Collected data:
(* ===== verification/TranscriptPromises.v ===== *)
(** * What streaming promises

    A message arrives in order and under one header whatever the ticks and plans
    around it and whatever the renderer does: what is shown is what its deltas commit
    with what its end adds, and that is the rendered message where the renderer does
    not take back lines of it; lines that wait have an animation that shows them; and
    the policy changes gear with hysteresis.  The examples show a heading that comes
    too late, and an animation that nothing stops. *)
From S2P Require Import Prelude Str TranscriptStream.
Import TranscriptStream.

Module TranscriptFacts.

(** ** Complete lines *)

Lemma through_last_newline_Some s a : Collector.through_last_newline s = Some a → (∃ b, s = a ++ b) ∧ Collector.through_last_newline a = Some a.
Proof.
  revert a. induction s as [|c s IH]; intros a; simpl; [done|]. destruct (Collector.through_last_newline s) as [r|] eqn:Hr.
  - intros [= <-]. destruct (IH r eq_refl) as [[b ->] Hrr]. split; [by exists b|]. simpl. by rewrite Hrr.
  - destruct (N.eqb_spec c NL) as [->|]; [|done]. intros [= <-]. split; [by exists s|done].
Qed.
Section Message.
Context `{Markdown}.

Lemma complete_line_count_le (l : list Line) : Collector.complete_line_count l ≤ length l.
Proof. unfold Collector.complete_line_count. destruct (last l); [case_match|]; lia. Qed.

Lemma queue_extended q (newly : list Line) now :
  StreamState.line <$> (q ++ ((λ l, {| StreamState.line := l; StreamState.enqueued_at := now |}) <$> newly)) = (StreamState.line <$> q) ++ newly.
Proof. rewrite fmap_app, <- list_fmap_compose. f_equal. apply list_fmap_id. Qed.

(** ** One message *)

(** The cells of a message and whether each is the first. *)
Definition agent_cell (c : HistoryCell) : option (list Line * bool) :=
  match c with AgentMessageCell ls first => Some (ls, first) | ProposedPlanStreamCell _ _ => None end.
Definition agent_cells (h : list HistoryCell) : list (list Line * bool) := omap agent_cell h.
Definition lines_of (cs : list (list Line * bool)) : list Line := concat (fst <$> cs).
Definition headed (cs : list (list Line * bool)) : Prop :=
  match cs with [] => True | c :: cs => c.2 = true ∧ Forall (λ c, c.2 = false) cs end.
Definition queue (c : Message.StreamController) : list Line := StreamState.line <$> StreamState.queued_lines (Message.state c).
(** The lines of the message [msg] when [shown] were committed before: those that
    follow them in what the complete source renders to. *)
Definition commit (w : option N) (d : str) (shown : list Line) (msg : str) : list Line :=
  match Collector.through_last_newline msg with
  | Some source =>
      let r := render_markdown source w d in shown ++ drop (length shown) (take (Collector.complete_line_count r) r)
  | None => shown
  end.
(** The message and its committed lines, delta by delta. *)
Definition advance (w : option N) (d : str) (p : str * list Line) (delta : str) : str * list Line :=
  (p.1 ++ delta, if contains_char delta NL then commit w d p.2 (p.1 ++ delta) else p.2).
Definition progress (w : option N) (d : str) (deltas : list str) : str * list Line := foldl (advance w d) ([], []) deltas.
Definition final_source (msg : str) : str := if ends_with msg [NL] then msg else msg ++ [NL].
(** What is shown of a message in the end. *)
Definition shown_lines (w : option N) (d : str) (deltas : list str) : list Line :=
  let '(msg, shown) := progress w d deltas in shown ++ drop (length shown) (render_markdown (final_source msg) w d).

(** Complete lines of the message stay what they are until its end. *)
Definition lines_stay (w : option N) (d : str) (msg : str) : Prop :=
  ∀ a b, msg = a ++ b → Collector.through_last_newline a = Some a →
    take (Collector.complete_line_count (render_markdown a w d)) (render_markdown a w d) `prefix_of` render_markdown (final_source msg) w d.
Lemma progress_message w d deltas : (progress w d deltas).1 = concat deltas.
Proof.
  induction deltas as [|delta deltas IH] using rev_ind; [done|]. unfold progress in *. rewrite foldl_snoc, concat_app. simpl. by rewrite IH, app_nil_r.
Qed.
Lemma prefix_joined {A} (l t f : list A) : l `prefix_of` f → t `prefix_of` f → l ++ drop (length l) t `prefix_of` f.
Proof.
  intros Hl Ht. destruct (prefix_weak_total _ _ _ Hl Ht) as [[k ->]|Hk].
  - by rewrite drop_app_length.
  - apply prefix_length in Hk. by rewrite drop_ge, app_nil_r.
Qed.
Lemma progress_prefix w d deltas b : lines_stay w d (concat deltas ++ b) →
  (progress w d deltas).2 `prefix_of` render_markdown (final_source (concat deltas ++ b)) w d.
Proof.
  revert b. induction deltas as [|delta deltas IH] using rev_ind; intros b Hstay; [apply prefix_nil|].
  rewrite concat_app in *. simpl in *. rewrite app_nil_r, <- (assoc_L (++)) in *. specialize (IH _ Hstay).
  pose proof (progress_message w d deltas) as Hmsg. unfold progress in *. rewrite foldl_snoc. unfold advance at 1. simpl. rewrite Hmsg.
  destruct (contains_char delta NL); [|done]. unfold commit. destruct (Collector.through_last_newline _) as [a|] eqn:Ha; [|done].
  apply through_last_newline_Some in Ha as [[b' Hsplit] Ha]. apply prefix_joined; [done|]. apply (Hstay a (b' ++ b)); [|done].
  by rewrite !(assoc_L (++)), <- Hsplit.
Qed.
Lemma shown_lines_stay w d deltas : lines_stay w d (concat deltas) → shown_lines w d deltas = render_markdown (final_source (concat deltas)) w d.
Proof.
  intros Hstay. pose proof (progress_message w d deltas) as Hmsg. pose proof (progress_prefix w d deltas []) as Hpre. rewrite app_nil_r in Hpre.
  unfold shown_lines. destruct (progress w d deltas) as [msg shown]. simpl in *. subst msg. destruct (Hpre Hstay) as [k ->]. by rewrite drop_app_length.
Qed.

(** The controller of a message of which the cells [cs] are shown, at some progress. *)
Record streaming (w : option N) (d : str) (c : Message.StreamController) (cs : list (list Line * bool)) (p : str * list Line) : Prop := {
  streaming_width : Collector.width (StreamState.collector (Message.state c)) = w;
  streaming_cwd : Collector.cwd (StreamState.collector (Message.state c)) = d;
  streaming_buffer : Collector.buffer (StreamState.collector (Message.state c)) = p.1;
  streaming_count : Collector.committed_line_count (StreamState.collector (Message.state c)) = length p.2;
  streaming_lines : lines_of cs ++ queue c = p.2;
  streaming_headed : headed cs;
  streaming_header : Message.header_emitted c = negb (bool_decide (cs = []));
}.
Lemma new_streaming w d : streaming w d (Message.new w d) [] ([], []).
Proof. by split. Qed.

Lemma push_streaming w d c cs p delta now : streaming w d c cs p → streaming w d (Message.push delta now c).1 cs (advance w d p delta).
Proof.
  intros [Hw Hd Hb Hn Hl Hh He]. unfold Message.push, StreamState.push, advance.
  destruct (contains_char delta NL); [|by split; simpl; rewrite ?Hb]. unfold Collector.commit_complete_lines, commit. simpl. rewrite Hb, Hw, Hd, Hn.
  destruct (Collector.through_last_newline (p.1 ++ delta)) as [a|]; [|by split; simpl; rewrite ?Hb].
  set (r := render_markdown a w d). pose proof (complete_line_count_le r) as Hcr.
  destruct (Nat.leb_spec (Collector.complete_line_count r) (length p.2)) as [Hle|Hlt].
  { rewrite drop_ge, app_nil_r by (rewrite length_take; lia). by split; simpl; rewrite ?Hb. }
  set (newly := drop _ _). assert (Hlen : length newly = Collector.complete_line_count r - length p.2) by (unfold newly; rewrite length_drop, length_take; lia).
  rewrite bool_decide_false by (intros Hnil; rewrite Hnil in Hlen; simpl in Hlen; lia). simpl.
  pose proof (queue_extended (StreamState.queued_lines (Message.state c)) newly now) as Hq. fold (queue c) in Hq.
  split; simpl; try done; [rewrite length_app; lia|]. unfold queue at 1. simpl. by rewrite Hq, (assoc_L (++)), Hl.
Qed.

(** Lines that are shown come from the front of the queue. *)
Lemma emit_streaming w d c cs p lines rest : streaming w d c cs p → StreamState.line <$> StreamState.queued_lines (Message.state c) = lines ++ rest →
  ∀ s', StreamState.collector s' = StreamState.collector (Message.state c) → StreamState.line <$> StreamState.queued_lines s' = rest →
  let r := Message.emit lines (Message.with_state s' c) in streaming w d r.1 (cs ++ omap agent_cell (option_list r.2)) p.
Proof.
  intros [Hw Hd Hb Hn Hl Hh He] Hq s' Hc Hq'. fold (queue c) in Hq. unfold Message.emit. destruct lines as [|l lines]; simpl.
  - rewrite app_nil_r. assert (Hsame : queue (Message.with_state s' c) = queue c) by (unfold queue at 1; simpl; by rewrite Hq', Hq).
    split; simpl; rewrite ?Hsame, ?Hc; done.
  - set (c' := {| Message.state := s'; Message.finishing_after_drain := Message.finishing_after_drain c; Message.header_emitted := true |}). set (cs' := cs ++ [(l :: lines, negb (Message.header_emitted c))]).
    assert (Hshown : lines_of cs' ++ queue c' = lines_of cs ++ queue c).
    { unfold cs', lines_of. rewrite fmap_app, concat_app, <- (assoc_L (++)). f_equal. simpl. rewrite app_nil_r. unfold queue at 1. simpl. by rewrite Hq', Hq. }
    split; rewrite ?Hshown; simpl; rewrite ?Hc; try done; [|by destruct cs].
    unfold cs'. rewrite He. destruct cs as [|x cs]; simpl; [by split; [|constructor]|]. destruct Hh as [Hx Hcs]. split; [done|].
    apply Forall_app. split; [done|]. by apply Forall_singleton.
Qed.
Lemma drain_streaming w d c cs p plan : streaming w d c cs p →
  let r := CommitTick.drain_stream_controller c plan in streaming w d r.1.1 (cs ++ omap agent_cell (option_list r.1.2)) p.
Proof.
  intros Hs. destruct plan as [|n]; simpl.
  - unfold Message.on_commit_tick, StreamState.step. destruct (StreamState.queued_lines (Message.state c)) as [|q rest] eqn:Hq.
    + by apply (emit_streaming w d c cs p [] []); rewrite ?Hq.
    + by apply (emit_streaming w d c cs p [StreamState.line q] (StreamState.line <$> rest)); rewrite ?Hq.
  - unfold Message.on_commit_tick_batch, StreamState.drain_n. set (k := _ `min` _).
    pose proof (emit_streaming w d c cs p (StreamState.line <$> take k (StreamState.queued_lines (Message.state c)))
      (StreamState.line <$> drop k (StreamState.queued_lines (Message.state c))) Hs) as He.
    specialize (He ltac:(by rewrite <- fmap_app, take_drop) (StreamState.with_queue (drop k (StreamState.queued_lines (Message.state c))) (Message.state c)) eq_refl eq_refl).
    simpl in He. by destruct (Message.emit _ _).
Qed.
Lemma finalize_streaming w d c cs p now : streaming w d c cs p →
  let cs' := cs ++ omap agent_cell (option_list (Message.finalize now c).2) in
  lines_of cs' = p.2 ++ drop (length p.2) (render_markdown (final_source p.1) w d) ∧ headed cs'.
Proof.
  intros [Hw Hd Hb Hn Hl Hh He]. unfold Message.finalize, StreamState.finish, Collector.finalize_and_drain.
  rewrite Hb, Hw, Hd, Hn. fold (final_source p.1). set (r := render_markdown (final_source p.1) w d).
  set (remaining := if _ <=? _ then _ else _).
  assert (Hrest : (lines_of cs ++ queue c) ++ remaining = p.2 ++ drop (length p.2) r).
  { unfold remaining. rewrite Hl. destruct (Nat.leb_spec (length r) (length p.2)); [|done]. by rewrite drop_ge. }
  clearbody remaining. set (s1 := if bool_decide (remaining = []) then _ else _).
  assert (Hout : StreamState.line <$> StreamState.queued_lines s1 = queue c ++ remaining).
  { unfold s1. clear He. case_bool_decide as Hnil; [by rewrite Hnil, app_nil_r|]. apply queue_extended. }
  unfold StreamState.drain_all, Message.emit. rewrite Hout. rewrite <- (assoc_L (++)) in Hrest. rewrite <- Hrest.
  destruct (queue c ++ remaining) as [|l out]; simpl; [by rewrite !app_nil_r|]. unfold lines_of. rewrite fmap_app, concat_app. simpl.
  rewrite app_nil_r. split; [done|]. rewrite He. destruct cs as [|x cs]; simpl; [by split; [|constructor]|]. destruct Hh as [Hx Hcs]. split; [done|].
  apply Forall_app. split; [done|]. by apply Forall_singleton.
Qed.

(** ** The widget *)

Inductive stream_event : Type :=
| AgentDelta (delta : str) (pushed_at now : N)
| PlanDelta (delta : str) (pushed_at now : N)
| CommitTickAt (now : N).
Definition do_event (w : Widget.ChatWidget) (e : stream_event) : Widget.ChatWidget :=
  match e with
  | AgentDelta delta t now => Widget.handle_streaming_delta delta t now w
  | PlanDelta delta t now => Widget.on_plan_delta delta t now w
  | CommitTickAt now => Widget.on_commit_tick now w
  end.
Definition delta_of (e : stream_event) : option str := match e with AgentDelta delta _ _ => Some delta | _ => None end.
Definition agent_deltas (es : list stream_event) : list str := omap delta_of es.
Definition message_of (es : list stream_event) : str := concat (agent_deltas es).

Definition agent_width (w : Widget.ChatWidget) : option N := (λ n, n - 2)%N <$> Widget.last_rendered_width w.
Definition agent_controller (w : Widget.ChatWidget) : Message.StreamController :=
  match Widget.stream_controller w with Some c => c | None => Message.new (agent_width w) (Widget.cwd w) end.
(** Deltas of a message have come to the widget, after the cells [cs0] were shown. *)
Definition came (cs0 : list (list Line * bool)) (deltas : list str) (wd : option N) (d : str) (w : Widget.ChatWidget) : Prop :=
  agent_width w = wd ∧ Widget.cwd w = d ∧ (Widget.stream_controller w = None → deltas = [])
  ∧ ∃ cs, agent_cells (Widget.history w) = cs0 ++ cs ∧ streaming wd d (agent_controller w) cs (progress wd d deltas).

## [Task brief]
Look through the entries and return each line that has the word "Hsplit" in it.

## [Finished task]
  apply through_last_newline_Some in Ha as [[b' Hsplit] Ha]. apply prefix_joined; [done|]. apply (Hstay a (b' ++ b)); [|done].
  by rewrite !(assoc_L (++)), <- Hsplit.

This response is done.